First, boil a pound of chicken breast in enough water to cover. Twenty minutes should cook them through. While they are boiling, make the crepe batter. Mix 3 eggs, 1/2 teaspoon salt, 2 cups of milk, and 1 3/4 cups all-purpose flour in a blender. When it’s thoroughly blended, 30-40 seconds, add 5 Tablespoons of melted butter and blend again. It should make a nice thin batter with no lumps or separation. This goes into the refrigerator for at least 30 minutes. While the batter is resting, check the chicken. When it’s fully cooked, drain the broth. I keep my broth in a jar in the refrigerator or in my freezer to use for other things. I find that the more it’s used to boil chicken, the tastier it becomes.

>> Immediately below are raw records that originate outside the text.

(* ===== verification/CompactionPath.v ===== *)
(** * Paths and their projection

    The branch of a well-formed session as a path, what [context_entries]
    makes of it, and how a compaction appended to it changes that. *)

From S2P Require Import Prelude GoText PiModel SessionTree Transcript SessionContext SessionTreeProps Estimate Compaction.

(** ** Definitions *)

(** A path in which no context edit has its target at or after it, and every
    target is a message that may be edited. *)
Record path_ok (path : list SessionEntry) : Prop := {
  po_chain : chain None path;
  po_ids : NoDup (entry_id <$> path);
  po_types : forall e, e ∈ path -> EntryType e = body_type (se_Body e);
  po_edits : forall before e after x, path = before ++ e :: after -> se_Body e = BContextEdit x ->
    xe_TargetID x ∉ (entry_id <$> (e :: after));
  po_targets : forall e x t, e ∈ path -> se_Body e = BContextEdit x -> t ∈ path -> entry_id t = xe_TargetID x ->
    editableContextEntry t = Some true;
}.

(** The part of a path from the entry with an id on. *)
Fixpoint from_id (id : string) (path : list SessionEntry) : list SessionEntry :=
  match path with
  | [] => []
  | e :: rest => if String.eqb (entry_id e) id then path else from_id id rest
  end.

(** A message entry that holds a system message. *)
Definition system_entry (e : SessionEntry) : bool :=
  match se_Body e with BMessage m => bool_decide (MessageRole m = Some RoleSystem) | _ => false end.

Next, prep your chicken and make your crepes. When the chicken is cool enough to handle, it can be chopped or shredded. I prefer shredded, but chopping is faster. It doesn’t affect the flavor, it’s just a matter of texture. Now set it aside and take the crepe batter out of the refrigerator. Heat a skillet on medium high heat and drop enough butter in to coat the bottom of the pan. Spread just enough batter on your skillet to coat the bottom of the skillet. This is the part that I found required a little finesse. I warmed my skillet, buttered it, and picked it up off of my burner. While holding the hot skillet in my left hand at about a 45 degree angle, I slowly poured on my batter. Starting in the center, I poured my batter while tilting my pan around and around in circles, making a thin, round crepe. I didn’t measure how much batter I used. It could be anywhere from 1/4 – 1/2 cup. It will depend on the size of the skillet. Immediately return the skillet to the burner to cook. A minute should do it. The edges will look a little dry. Flip that crepe. A wide spatula, or an experienced flick of the wrist will do it. If it sticks, it’s not ready to flip! This second side will cook faster, 30-45 seconds. Repeat this until no more batter remains. Go ahead and make a small one with that tiny bit left over. Trust me. It comes in handy later. Stack the crepes one on top of the other and set aside. No, they don’t need anything between them to prevent sticking together. This recipe can be stopped here and picked back up the next day. If so, refrigerate the covered chicken and crepes separately.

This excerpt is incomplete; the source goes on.